The Thue-Morse Sequence that shows over infinite tries the “fairest” way for two people to take turns when choosing things from a pool (i.e. drafting players for a kick-ball team). Matt Parker has a very entertaining YouTube video on the subject and John D. Cook has a clear example as well.

Between two players the Thue-Morse Sequence suggests “taking turns taking turns”, so the start of an infinite turn sequence (over the first 5 recursions) between players a and b would look like this: abbabaabbaababbabaababbaabbabaab. Each recursion splits the entire sequence into two parts. The first part shifts into second position and the second position moves into first position. The new sequence is then added to the end of the original. Each time the length of the sequence doubles so, for two players the length of the sequence will be 2^{r} where r represents the number of recursions.

This is neat, but what if we wanted to generalize fair sharing across n players? Let’s first look at 3 players.

We’ll start the first round with abc. The first recursion is the original sequence. With two players the sequence was split into two pieces, so with three players the sequence is split into three pieces. We want our players to “take turns taking turns”, so each player is shifted backward one spot then that resulted is added to the original sequence (note that a player in the first spot shifts to the last spot). This gives us abc bca. This isn’t “fair” yet, since each player has yet to play in each spot, so let’s do it again, but this time we’ll shift the original sequence backwards two spots: (abc) (bca) (cab). Now each player has taken turns taking turns. Note that the first recursion is 3 characters long and the second is 9 characters long. To continue with this pattern, we slice the new sequence into three units and add shifted versions of the slices to the tail: (abc bca cab) (bca cab abc) (cab abc bca). This third recursion is 27 characters long or 3^{r}.

The graphs below show the data points and average data points for the fourth recursion. Each first pick is worth 15 points, each second pick is worth 10 points, and each third pick is worth 5 points. It is clear that there is a fair distribution of points among each player and that over several turns the average fairness converges.

A proposed generalization for this sequence follows the following pattern: take a set of unique players {a,b,…,n}, identify all unique combinations by shifting each player 1 position. Including the original order this can be done n times, resulting in {a, b, …, n}, {b, c, …, n, a}, … {n, a, b,…, n -1}. Counting the original set as the first recursion, we can see that the second recursion will have n^{2} characters. Further each recursion can be sliced into n even parts, so the number of characters at any given recursion will be n^{r}.

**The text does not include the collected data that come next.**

(** Encoding a sequence of valid moves succeeds, the code has one base-151
    digit per move, and the decoding loop reads the moves back. *)
Lemma encode_decode_loop (v : list CheckerMove) :
  Forall valid_move v ->
  exists a, encode_loop v 0 = Returns a
            /\ 0 <= a < ipow 151 (length v)
            /\ 2 ^ Z.of_nat (length v) <= 2 * a + 1
            /\ forall fuel acc, (length v <= fuel)%nat ->
                 decode_loop fuel a acc = Returns (map clear_hit v ++ acc).
Proof.
  induction v as [|m v IH] using rev_ind; intros Hv.
  - exists 0. simpl. repeat split; try lia.
    intros fuel acc _. destruct fuel; reflexivity.
  - apply Forall_app in Hv. destruct Hv as [Hv Hm].
    apply Forall_inv in Hm.
    destruct (IH Hv) as (a & Ea & Ra & Pa & Da).
    destruct (encode1_valid m Hm) as (s & Es & Rs & Ds).
    exists (a * 151 + s). rewrite encode_loop_app, Ea. simpl. rewrite Es. simpl.
    rewrite length_app. simpl length.
    replace (length v + 1)%nat with (S (length v)) by lia.
    split; [reflexivity|]. split; [simpl ipow; lia|].
    split; [rewrite Nat2Z.inj_succ, Z.pow_succ_r by lia; lia|].
    intros fuel acc Hf. destruct fuel as [|fuel]; [lia|].
    unfold decode_loop. simpl. unfold_consts.
    replace (0 <? a * 151 + s) with true by (symmetry; apply Z.ltb_lt; lia).
    replace ((a * 151 + s) mod 151) with s
      by (apply (Z.mod_unique _ _ a); lia).
    replace ((a * 151 + s) / 151) with a
      by (apply (Z.div_unique _ _ _ s); lia).
    fold decode1. rewrite Ds. simpl.
    fold (decode_loop fuel a (clear_hit m :: acc)).
    rewrite Da by lia. rewrite map_app. simpl. now rewrite <- app_assoc.
Qed.
(** [pd.read_csv] has no parameter named [errors] (the decoding policy is
    passed as [encoding_errors]): a call that gives one raises [TypeError]
    when the arguments are bound, before a byte is read. *)
Definition rejects_errors_keyword : Prop :=
  ∀ contents encoding nrows errors,
    pd_read_csv contents encoding nrows (Some errors)
    = Raise (TypeError "read_csv() got an unexpected keyword argument 'errors'").

End ingestion_model.


Definition is_chunked_read (c : call) : bool :=
  match c with
  | ReadCsvChunks _ _ _ => true
  | _ => false
  end.


(** The call inside [_count_csv_rows]. *)
Definition is_estimate (c : call) : bool :=
  match c with
  | DecodeIgnore _ _ => true
  | _ => false
  end.

(** ** A stand-in for the libraries, used in the examples

    Plain comma-separated ASCII text without quoting: the first line is the
    header, an empty header cell is named ["Unnamed: i"] as pandas does, and
    every later line is a row. *)

Module Toy.

Definition newline : byte := "010"%byte.
Definition comma : byte := ","%byte.

Fixpoint split_on (sep : byte) (bytes current : list byte) : list (list byte) :=
  match bytes with
  | [] => [rev current]
  | b :: bytes' =>
      if Byte.eqb b sep then rev current :: split_on sep bytes' []
      else split_on sep bytes' (b :: current)
  end.

(** The lines of the text; a final newline does not open another line. *)
Definition lines (contents : list byte) : list (list byte) :=
  filter (λ l, l ≠ []) (split_on newline contents []).

Definition cells (line : list byte) : list string :=
  string_of_list_byte <$> split_on comma line [].

Definition header (line : list byte) : list string :=
  imap (λ i c, if decide (c = "") then "Unnamed: " +:+ pretty i else c) (cells line).

Definition parse (contents : list byte) : outcome DataFrame :=
  match lines contents with
  | [] => Raise (LibraryError "No columns to parse from file")
  | h :: body =>
      let columns := header h in
      let rows := cells <$> body in
      if forallb (λ r, (length r =? length columns)%nat) rows
      then Return (mkDataFrame columns rows)
      else Raise (LibraryError "Error tokenizing data")
  end.

(** Consecutive chunks of [size] rows; the last one may be shorter. *)
Fixpoint chunk_rows {A} (size : nat) (rows current : list A) (room : nat)
    : list (list A) :=
  match rows with
  | [] => match current with
          | [] => []
          | _ => [rev current]
          end
  | r :: rows' =>
      match room with
      | O => rev current :: chunk_rows size rows' [r] (size - 1)
      | S room' => chunk_rows size rows' (r :: current) room'
      end
  end.

Definition read_csv (contents : list byte) (encoding : option string)
    (nrows : option Z) (errors : option string) : outcome DataFrame :=
  match errors with
  | Some _ => Raise (TypeError "read_csv() got an unexpected keyword argument 'errors'")
  | None =>
      match parse contents, nrows with
      | Return df, Some n =>
          if (n <? 0)%Z then Raise (ValueError "'nrows' must be an integer >=0")
          else Return (mkDataFrame (columns df) (take (Z.to_nat n) (rows df)))
      | result, _ => result
      end
  end.

Definition read_csv_chunks (contents : list byte) (encoding : option string)
    (chunksize : Z) : outcome chunk_reader :=
  if (chunksize <? 1)%Z then Raise (ValueError "'chunksize' must be an integer >=1")
  else
    match parse contents with
    | Return df =>
        let size := Z.to_nat chunksize in
        Return {| yielded := mkDataFrame (columns df) <$> chunk_rows size (rows df) [] size;
                  failure := None |}
    | Raise e => Raise e
    end.

Definition detect (contents : list byte) : outcome detection :=
  match contents with
  | [] => Return (mkDetection None 0%float None)
  | _ => Return (mkDetection (Some "ascii") 1%float (Some ""))
  end.

Definition decode_ignore (bytes : list byte) (encoding : string) : outcome (list N) :=
  Return (Byte.to_N <$> bytes).

Definition str (e : exn) : string :=
  match e with
  | KeyError key => "'" +:+ key +:+ "'"
  | TypeError msg | ValueError msg | LibraryError msg => msg
  | ZeroDivisionError => "division by zero"
  | HTTPException status_code detail => pretty status_code +:+ ": " +:+ detail
  | FileReadError _ _ _ => "500: Failed to read file"
  | DataFrameValidationError detail _ _ _ _ _ _ => "400: " +:+ detail
  end.

#[export] Instance externals : Externals := {|
  pd_read_csv := read_csv;
  pd_read_csv_chunks := read_csv_chunks;
  pd_read_excel := λ _, Raise (LibraryError "File is not a zip file");
  chardet_detect := detect;
  bytes_decode_ignore := decode_ignore;
  exc_str := str
|}.

(** The bytes of a text file with the given lines. *)
Definition text (lines : list string) : list byte :=
  mjoin ((λ l, list_byte_of_string l ++ [newline]) <$> lines).

End Toy.

(** ** Inputs used in the examples *)

Module Inputs.

(** The third line has a cell too many: no encoding makes it a table. *)
Definition ragged : list byte := Toy.text ["a,b"; "1,2"; "3,4,5"].

End Inputs.

(** * Python's true division

    The rounding of [true_divide] is correct by construction; the lemmas
    below say how far the rounded quotient can be from the exact one, and a
    check against the division of the hardware follows. *)





(** On the sample spans [true_divide] returns the double that the
    hardware division of the two converted ints returns. *)
Lemma true_divide_agrees_with_hardware :
  forallb agrees_with_hardware sample_spans = true.
Proof. vm_compute. reflexivity. Qed.

(** * Properties of the session store *)

Module SessionFacts.
Import SessionSecurity SessionModel.

(** *** Basic facts *)

Lemma owner_of_refreshed now session :
  owner_of (refreshed now session) = owner_of session.
Proof. unfold owner_of, refreshed. by rewrite lookup_insert_ne. Qed.

Lemma size_refreshed now session : size (refreshed now session) ≠ 0%nat.
Proof.
  unfold refreshed. intros Hsize. apply map_size_empty_iff in Hsize.
  by apply insert_non_empty in Hsize.
Qed.


(** How [get_session] can end. *)
Lemma get_session_cases self session_id client_ip now :
  (sessions self !! session_id = None
   ∧ get_session session_id client_ip now self = (Return None, self))
  ∨ (∃ session,
       sessions self !! session_id = Some session
       ∧ owner_of session = Some client_ip
       ∧ get_session session_id client_ip now self
         = (Return (Some (refreshed now session)),
            {| sessions := <[session_id := refreshed now session]> (sessions self);
               client_sessions := client_sessions self |}))
  ∨ (∃ session,
       sessions self !! session_id = Some session
       ∧ owner_of session ≠ Some client_ip
       ∧ (get_session session_id client_ip now self = (Return None, self)
          ∨ owner_of session = None
            ∧ ∃ e, get_session session_id client_ip now self = (Raise e, self))).
Proof.
  unfold get_session.
  destruct (sessions self !! session_id) as [session|] eqn:Hs; [|by left].
  right.
  destruct (session !! "client_ip") as [[|b|z|f|owner|t0|df|repr]|] eqn:Ho;
    try (right; exists session; split; [done|];
         assert (owner_of session = None) as Hn
           by (unfold owner_of; by rewrite Ho);
         rewrite Hn; split; [done|]; by eauto).
  assert (owner_of session = Some owner) as Hn
    by (unfold owner_of; by rewrite Ho).
  destruct (decide (owner = client_ip)) as [->|Hne].
  - left. by exists session.
  - right. exists session. split; [done|]. split; [congruence|]. by left.
Qed.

A C# method of this generalization is shown below:

static List ThueMorseMorseThue(string sequence, int numberOfRecursions) { if (!AllUniqueCharacters(sequence)) return null; var playersLists = new List(); playersLists.Add(sequence); var initialCount = sequence.Length; int index = 0; do { var thisSequence = playersLists[index]; var thisCount = thisSequence.Length; var segmentLength = thisCount / initialCount; var newSequence = ""; for (int n = 0; n < initialCount; ++n) { for (int i = n * segmentLength; i < thisCount + n * segmentLength; ++i) { int j = i % thisCount; newSequence += thisSequence[j]; } } playersLists.Add(newSequence); index++; } while (playersLists.Count < numberOfRecursions); return playersLists; }

While writing this post I found myself caught up considering the possible implications of this sequence when taking turns for a game where not only is turn order valued, but the relative position to other players is considered: ie with players abc, b always follows a. With a consideration of relative positioning a and b would take turns following each other.